■ TASK TO CARRY OUT: If a line in the records below contains the word "CallEmit", return that line.

■ EXERCISE DATA:
(* ===== verification/AuditSink.v ===== *)
(** * The audit buffer of the agent

    [AgentAuditSink] of crates/pact-agent/src/audit.rs and the events the
    agent emits. The event type and the action names are those of the library
    hpc-audit; ids and times are arguments. *)

From S2P Require Import Prelude Text Types.
From stdpp Require Import options.

Inductive AuditOutcome := AuditSuccess | AuditFailure.
(** The metadata the agent attaches, as the JSON objects of the source. *)
Inductive AuditMetadata :=
| MetaNull
| MetaPhase (phase reason : string)
| MetaElapsed (elapsed_ms : N)
| MetaService (service : string) (pid : option N).
Record AuditEvent := {
  av_id : string;
  av_timestamp : DateTime;
  av_principal : string;
  av_action : string;
  av_node : string;
  av_outcome : AuditOutcome;
  av_detail : string;
  av_metadata : AuditMetadata;
}.
Class AuditActions := {
  BOOT_PHASE_COMPLETE : string; BOOT_PHASE_FAILED : string; BOOT_READY : string; SERVICE_START : string; SERVICE_STOP : string }.

Record AgentAuditSink := { sink_buffer : list AuditEvent; sink_node_id : string }.
Definition sink_new (node_id : string) : AgentAuditSink := {| sink_buffer := []; sink_node_id := node_id |}.
Definition buffered_count (s : AgentAuditSink) : nat := length (sink_buffer s).
Definition emit (e : AuditEvent) (s : AgentAuditSink) : AgentAuditSink :=
  {| sink_buffer := sink_buffer s ++ [e]; sink_node_id := sink_node_id s |}.
Definition drain (s : AgentAuditSink) : AgentAuditSink * list AuditEvent :=
  ({| sink_buffer := []; sink_node_id := sink_node_id s |}, sink_buffer s).
(** Only the number of events is logged. *)
Definition flush (s : AgentAuditSink) : AgentAuditSink * result () string := (s, Ok ()).

Section events.
Context `{AuditActions} (id : string) (now : DateTime).

Definition system_event_with_metadata (action node_id : string) (outcome : AuditOutcome) (detail : string) (m : AuditMetadata)
    : AuditEvent :=
  {| av_id := id; av_timestamp := now; av_principal := "pact-agent"; av_action := action; av_node := node_id;
     av_outcome := outcome; av_detail := detail; av_metadata := m |}.
Definition system_event (action node_id : string) (outcome : AuditOutcome) (detail : string) : AuditEvent :=
  system_event_with_metadata action node_id outcome detail MetaNull.

Definition emit_boot_phase_complete (node_id phase : string) : AgentAuditSink → AgentAuditSink :=
  emit (system_event BOOT_PHASE_COMPLETE node_id AuditSuccess ("boot phase " +:+ phase +:+ " complete")).
Definition emit_boot_phase_failed (node_id phase reason : string) : AgentAuditSink → AgentAuditSink :=
  emit (system_event_with_metadata BOOT_PHASE_FAILED node_id AuditFailure
          ("boot phase " +:+ phase +:+ " failed: " +:+ reason) (MetaPhase phase reason)).
Definition emit_boot_ready (node_id : string) (elapsed_ms : N) : AgentAuditSink → AgentAuditSink :=
  emit (system_event_with_metadata BOOT_READY node_id AuditSuccess ("node ready in " +:+ pretty elapsed_ms +:+ "ms")
          (MetaElapsed elapsed_ms)).
Definition emit_service_start (node_id service : string) (pid : option N) : AgentAuditSink → AgentAuditSink :=
  emit (system_event_with_metadata SERVICE_START node_id AuditSuccess ("service " +:+ service +:+ " started")
          (MetaService service pid)).
Definition emit_service_stop (node_id service : string) : AgentAuditSink → AgentAuditSink :=
  emit (system_event SERVICE_STOP node_id AuditSuccess ("service " +:+ service +:+ " stopped")).
End events.

(** Calls of the sink, the lock making each of them atomic. *)
Inductive SinkCall := CallEmit (e : AuditEvent) | CallDrain | CallFlush.
(** A run: the sink afterwards and the batches that were drained. *)
Fixpoint run_sink (cs : list SinkCall) (s : AgentAuditSink) : AgentAuditSink * list (list AuditEvent) :=
  match cs with
  | [] => (s, [])
  | CallEmit e :: cs' => run_sink cs' (emit e s)
  | CallDrain :: cs' => let '(s1, batch) := drain s in let '(s2, bs) := run_sink cs' s1 in (s2, batch :: bs)
  | CallFlush :: cs' => run_sink cs' (flush s).1
  end.
Definition emitted (cs : list SinkCall) : list AuditEvent :=
  omap (λ c, match c with CallEmit e => Some e | _ => None end) cs.

(** Audit events are neither lost, repeated nor reordered: whatever calls
    come in whatever order, the drained batches followed by the buffer are
    exactly the events emitted; a flush forwards nothing. *)
Theorem audit_events_kept cs s :
  let '(s', batches) := run_sink cs s in
  mjoin batches ++ sink_buffer s' = sink_buffer s ++ emitted cs ∧ sink_node_id s' = sink_node_id s.
Proof.
  revert s. induction cs as [|c cs IH]; intros s; simpl; [by rewrite app_nil_r|]. destruct c as [e| |]; simpl.
  - specialize (IH (emit e s)). destruct (run_sink cs (emit e s)) as [s' bs]. destruct IH as [-> ->]. simpl.
    by rewrite <-app_assoc.
  - specialize (IH {| sink_buffer := []; sink_node_id := sink_node_id s |}).
    destruct (run_sink cs _) as [s' bs]. destruct IH as [IH1 IH2]. simpl in *. split; [|done].
    rewrite <-app_assoc. f_equal. exact IH1.
  - specialize (IH s). by destruct (run_sink cs s) as [s' bs].
Qed.
(* ===== verification/CliText.v ===== *)
(** * Text of the command line client

    The parts of crates/pact-cli/src/commands/ that only compute: the
    declarative specification of apply.rs, the export of promote.rs, the
    listings and messages of the other commands, their argument checks, and
    the configuration of config.rs. Texts are UTF-8 byte strings; a panic is
    [None]. *)

From S2P Require Import Prelude Text Float64 Types Capability.
From stdpp Require Import options.
From Stdlib Require Import Ascii SpecFloat.

(** ** Formatting *)

(** The lines of a text, [push_str(..); push('\n')] for each. *)
Definition nl : string := String newline EmptyString.

(** Characters of a UTF-8 text: every byte but those that continue one. *)
Definition is_continuation (a : ascii) : bool := (N_of_ascii a `div` 64 =? 2)%N.
Fixpoint char_count (s : string) : nat :=
  match s with
  | EmptyString => 0
  | String a s' => (if is_continuation a then 0 else 1) + char_count s'
  end.

(** [{:<w}] and [{:>w}]. *)
Definition pad_right (w : nat) (s : string) : string := s +:+ blanks (w - char_count s).
Definition pad_left (w : nat) (s : string) : string := blanks (w - char_count s) +:+ s.

(** [&s[..n]]: a panic unless [n] is the end or the start of a character. *)
Fixpoint slice_to (n : nat) (s : string) : option string :=
  match n, s with
  | O, EmptyString => Some EmptyString
  | O, String a _ => if is_continuation a then None else Some EmptyString
  | S _, EmptyString => None
  | S n', String a s' => String a <$> slice_to n' s'
  end.

Definition bool_text (b : bool) : string := if b then "true" else "false".
Definition ellipsis : string := "…".

(** [{:.1}]: the exact value rounded to one decimal, ties to even. *)
Definition round_half_even (num den : Z) : Z :=
  let q := (num / den)%Z in
  let r := (num mod den)%Z in
  match (2 * r ?= den)%Z with
  | Lt => q
  | Gt => (q + 1)%Z
  | Eq => if Z.even q then q else (q + 1)%Z
  end.
Definition decimal1 (m : positive) (e : Z) : string :=
  let t := if (0 <=? e)%Z then (Zpos m * 2 ^ e * 10)%Z else round_half_even (Zpos m * 10) (2 ^ (- e)) in
  pretty (t / 10)%Z +:+ "." +:+ pretty (t mod 10)%Z.
Definition format_1 (x : f64) : string :=
  match x with
  | S754_nan => "NaN"
  | S754_infinity s => if s then "-inf" else "inf"
  | S754_zero s => if s then "-0.0" else "0.0"
  | S754_finite s m e => (if s then "-" else "") +:+ decimal1 m e
  end.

■ OUTPUT OF THE EXERCISE:
Inductive SinkCall := CallEmit (e : AuditEvent) | CallDrain | CallFlush.
  | CallEmit e :: cs' => run_sink cs' (emit e s)
  omap (λ c, match c with CallEmit e => Some e | _ => None end) cs.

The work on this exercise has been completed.